*** Data for processing ***
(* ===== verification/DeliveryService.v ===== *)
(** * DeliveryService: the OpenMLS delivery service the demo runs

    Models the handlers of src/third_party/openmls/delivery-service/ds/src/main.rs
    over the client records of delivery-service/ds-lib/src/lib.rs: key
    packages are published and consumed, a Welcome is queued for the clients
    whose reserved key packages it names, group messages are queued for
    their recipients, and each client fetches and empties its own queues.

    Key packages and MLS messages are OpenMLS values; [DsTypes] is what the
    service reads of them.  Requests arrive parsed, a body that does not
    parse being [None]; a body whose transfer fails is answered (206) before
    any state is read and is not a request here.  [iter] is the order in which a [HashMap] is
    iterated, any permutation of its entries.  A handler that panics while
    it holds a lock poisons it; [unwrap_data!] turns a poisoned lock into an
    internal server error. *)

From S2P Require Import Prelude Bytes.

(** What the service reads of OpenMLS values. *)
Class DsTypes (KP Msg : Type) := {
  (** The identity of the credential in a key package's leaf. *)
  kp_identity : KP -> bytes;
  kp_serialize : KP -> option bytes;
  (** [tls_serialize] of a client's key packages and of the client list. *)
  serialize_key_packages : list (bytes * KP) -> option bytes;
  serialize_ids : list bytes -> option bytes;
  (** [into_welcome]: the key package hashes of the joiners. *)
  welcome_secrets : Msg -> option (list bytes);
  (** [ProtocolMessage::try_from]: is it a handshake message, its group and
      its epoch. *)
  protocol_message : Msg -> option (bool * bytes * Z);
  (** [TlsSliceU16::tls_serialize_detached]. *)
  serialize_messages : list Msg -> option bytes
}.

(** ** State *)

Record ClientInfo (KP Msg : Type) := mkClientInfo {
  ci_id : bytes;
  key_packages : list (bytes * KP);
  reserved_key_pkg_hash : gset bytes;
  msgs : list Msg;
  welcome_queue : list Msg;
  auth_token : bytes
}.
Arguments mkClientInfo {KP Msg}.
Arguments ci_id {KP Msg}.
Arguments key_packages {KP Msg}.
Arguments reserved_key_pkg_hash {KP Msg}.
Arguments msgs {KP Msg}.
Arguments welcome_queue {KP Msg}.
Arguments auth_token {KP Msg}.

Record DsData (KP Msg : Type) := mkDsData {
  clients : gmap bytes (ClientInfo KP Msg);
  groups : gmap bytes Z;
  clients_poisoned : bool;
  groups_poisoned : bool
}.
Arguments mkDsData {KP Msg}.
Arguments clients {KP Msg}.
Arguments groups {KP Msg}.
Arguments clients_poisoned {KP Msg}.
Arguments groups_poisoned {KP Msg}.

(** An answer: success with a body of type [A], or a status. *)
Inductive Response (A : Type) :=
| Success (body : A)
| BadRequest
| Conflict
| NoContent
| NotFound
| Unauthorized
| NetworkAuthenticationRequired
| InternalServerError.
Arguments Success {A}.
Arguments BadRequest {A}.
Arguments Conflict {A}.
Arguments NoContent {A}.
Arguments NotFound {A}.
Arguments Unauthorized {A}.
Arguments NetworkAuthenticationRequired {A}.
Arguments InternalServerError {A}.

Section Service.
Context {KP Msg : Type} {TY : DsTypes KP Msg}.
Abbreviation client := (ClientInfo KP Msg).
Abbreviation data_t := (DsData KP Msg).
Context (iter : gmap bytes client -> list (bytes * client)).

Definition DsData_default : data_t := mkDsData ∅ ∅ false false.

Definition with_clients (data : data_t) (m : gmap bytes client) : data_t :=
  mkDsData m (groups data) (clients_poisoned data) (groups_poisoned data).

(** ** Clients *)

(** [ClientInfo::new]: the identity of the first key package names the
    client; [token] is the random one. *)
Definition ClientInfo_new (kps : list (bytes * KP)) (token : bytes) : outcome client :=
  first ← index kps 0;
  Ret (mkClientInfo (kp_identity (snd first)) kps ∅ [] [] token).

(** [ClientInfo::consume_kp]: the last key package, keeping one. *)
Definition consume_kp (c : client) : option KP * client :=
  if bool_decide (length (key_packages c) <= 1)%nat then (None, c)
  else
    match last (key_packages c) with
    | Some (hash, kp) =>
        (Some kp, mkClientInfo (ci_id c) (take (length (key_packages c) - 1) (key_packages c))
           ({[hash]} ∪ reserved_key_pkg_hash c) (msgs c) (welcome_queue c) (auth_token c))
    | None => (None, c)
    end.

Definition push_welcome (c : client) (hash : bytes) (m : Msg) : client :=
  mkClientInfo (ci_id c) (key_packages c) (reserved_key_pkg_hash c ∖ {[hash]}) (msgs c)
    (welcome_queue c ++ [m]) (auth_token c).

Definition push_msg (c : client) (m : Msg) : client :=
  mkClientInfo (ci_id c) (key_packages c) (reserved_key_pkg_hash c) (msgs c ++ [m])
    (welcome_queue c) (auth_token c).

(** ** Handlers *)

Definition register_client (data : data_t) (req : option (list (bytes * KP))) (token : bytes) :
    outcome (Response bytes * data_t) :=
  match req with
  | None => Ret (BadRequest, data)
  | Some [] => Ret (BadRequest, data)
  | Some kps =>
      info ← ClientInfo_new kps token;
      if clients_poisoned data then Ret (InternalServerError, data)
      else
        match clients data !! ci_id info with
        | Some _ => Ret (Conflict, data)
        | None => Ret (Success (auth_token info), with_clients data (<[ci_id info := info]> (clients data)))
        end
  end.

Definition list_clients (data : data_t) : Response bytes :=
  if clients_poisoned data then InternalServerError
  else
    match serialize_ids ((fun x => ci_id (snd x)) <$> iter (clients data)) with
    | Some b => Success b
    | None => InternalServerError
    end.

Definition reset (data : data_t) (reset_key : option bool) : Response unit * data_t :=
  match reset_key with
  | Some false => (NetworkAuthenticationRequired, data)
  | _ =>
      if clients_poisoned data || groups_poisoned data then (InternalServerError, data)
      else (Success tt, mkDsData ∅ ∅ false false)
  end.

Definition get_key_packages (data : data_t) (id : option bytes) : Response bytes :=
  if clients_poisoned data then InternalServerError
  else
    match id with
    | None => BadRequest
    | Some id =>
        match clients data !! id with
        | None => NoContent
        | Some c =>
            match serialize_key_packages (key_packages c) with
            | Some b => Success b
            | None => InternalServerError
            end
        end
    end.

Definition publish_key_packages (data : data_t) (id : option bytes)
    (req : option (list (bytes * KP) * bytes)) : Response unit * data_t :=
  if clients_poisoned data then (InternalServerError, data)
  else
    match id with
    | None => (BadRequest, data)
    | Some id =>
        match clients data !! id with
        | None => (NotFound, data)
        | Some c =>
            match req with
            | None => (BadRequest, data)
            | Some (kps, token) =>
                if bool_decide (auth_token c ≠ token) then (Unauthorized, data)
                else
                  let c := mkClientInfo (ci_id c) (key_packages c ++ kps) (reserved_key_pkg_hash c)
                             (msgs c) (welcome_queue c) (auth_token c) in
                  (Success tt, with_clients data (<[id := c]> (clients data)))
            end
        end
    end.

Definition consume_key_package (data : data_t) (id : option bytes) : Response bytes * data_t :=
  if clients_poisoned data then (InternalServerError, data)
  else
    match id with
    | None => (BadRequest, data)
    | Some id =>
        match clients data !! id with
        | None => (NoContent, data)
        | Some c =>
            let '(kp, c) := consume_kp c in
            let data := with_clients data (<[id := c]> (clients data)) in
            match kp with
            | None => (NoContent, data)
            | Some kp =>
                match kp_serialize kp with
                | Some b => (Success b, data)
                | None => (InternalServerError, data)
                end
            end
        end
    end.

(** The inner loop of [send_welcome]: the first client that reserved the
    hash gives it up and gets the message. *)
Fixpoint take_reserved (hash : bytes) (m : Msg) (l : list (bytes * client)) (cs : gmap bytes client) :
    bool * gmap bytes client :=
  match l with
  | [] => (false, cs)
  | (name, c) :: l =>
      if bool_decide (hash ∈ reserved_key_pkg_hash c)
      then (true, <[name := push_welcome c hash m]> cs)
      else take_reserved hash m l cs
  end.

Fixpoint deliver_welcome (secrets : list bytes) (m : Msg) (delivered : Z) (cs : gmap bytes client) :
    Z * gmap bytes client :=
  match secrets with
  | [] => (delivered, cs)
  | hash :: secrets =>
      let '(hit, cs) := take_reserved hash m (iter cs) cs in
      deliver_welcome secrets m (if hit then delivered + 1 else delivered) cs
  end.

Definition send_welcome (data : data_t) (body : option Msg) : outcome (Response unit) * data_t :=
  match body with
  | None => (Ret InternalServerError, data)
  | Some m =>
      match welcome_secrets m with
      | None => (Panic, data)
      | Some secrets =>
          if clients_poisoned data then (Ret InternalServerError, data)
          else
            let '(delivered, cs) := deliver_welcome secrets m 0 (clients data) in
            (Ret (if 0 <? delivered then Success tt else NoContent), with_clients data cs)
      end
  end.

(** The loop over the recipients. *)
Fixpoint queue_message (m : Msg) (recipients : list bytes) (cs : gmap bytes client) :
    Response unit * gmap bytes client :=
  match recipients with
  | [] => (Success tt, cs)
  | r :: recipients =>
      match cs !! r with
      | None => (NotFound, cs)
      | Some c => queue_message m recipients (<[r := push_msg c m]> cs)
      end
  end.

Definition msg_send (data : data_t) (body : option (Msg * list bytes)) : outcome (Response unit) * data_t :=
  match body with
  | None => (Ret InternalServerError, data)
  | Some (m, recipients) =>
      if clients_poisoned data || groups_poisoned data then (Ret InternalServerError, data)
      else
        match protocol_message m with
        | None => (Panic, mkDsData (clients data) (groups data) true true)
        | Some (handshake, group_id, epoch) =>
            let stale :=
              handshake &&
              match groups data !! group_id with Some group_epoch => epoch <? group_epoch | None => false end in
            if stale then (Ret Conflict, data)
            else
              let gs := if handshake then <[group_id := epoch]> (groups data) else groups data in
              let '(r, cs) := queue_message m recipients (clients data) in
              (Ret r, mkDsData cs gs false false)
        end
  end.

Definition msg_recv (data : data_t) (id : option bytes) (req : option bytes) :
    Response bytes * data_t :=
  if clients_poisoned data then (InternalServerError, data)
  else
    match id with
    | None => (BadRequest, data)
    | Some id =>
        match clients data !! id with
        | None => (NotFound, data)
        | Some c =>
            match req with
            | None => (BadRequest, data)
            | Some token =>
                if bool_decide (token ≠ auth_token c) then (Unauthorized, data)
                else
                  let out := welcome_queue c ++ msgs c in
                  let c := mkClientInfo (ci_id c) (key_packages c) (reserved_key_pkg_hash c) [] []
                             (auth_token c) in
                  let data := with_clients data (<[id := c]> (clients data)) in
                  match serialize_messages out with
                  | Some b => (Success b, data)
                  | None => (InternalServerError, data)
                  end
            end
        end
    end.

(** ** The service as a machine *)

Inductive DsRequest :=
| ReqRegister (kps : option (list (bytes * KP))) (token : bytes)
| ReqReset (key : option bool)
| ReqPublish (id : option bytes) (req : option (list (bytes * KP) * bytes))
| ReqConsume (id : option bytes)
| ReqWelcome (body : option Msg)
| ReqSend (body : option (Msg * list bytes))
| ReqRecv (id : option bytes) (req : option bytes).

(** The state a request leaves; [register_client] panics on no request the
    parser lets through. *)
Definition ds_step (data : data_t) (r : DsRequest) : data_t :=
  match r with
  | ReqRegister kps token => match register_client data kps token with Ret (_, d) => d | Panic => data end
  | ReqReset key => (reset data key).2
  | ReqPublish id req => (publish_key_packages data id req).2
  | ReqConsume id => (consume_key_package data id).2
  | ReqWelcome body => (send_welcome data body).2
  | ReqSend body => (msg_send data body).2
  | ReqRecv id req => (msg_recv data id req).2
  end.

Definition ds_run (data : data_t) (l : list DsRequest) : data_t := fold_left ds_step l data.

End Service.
*** End of Data for processing ***
Activity: Find the lines in the entries above where "first" occurs, and copy each of them.

Exercise solution:
(** [ClientInfo::new]: the identity of the first key package names the
  first ← index kps 0;
  Ret (mkClientInfo (kp_identity (snd first)) kps ∅ [] [] token).
(** The inner loop of [send_welcome]: the first client that reserved the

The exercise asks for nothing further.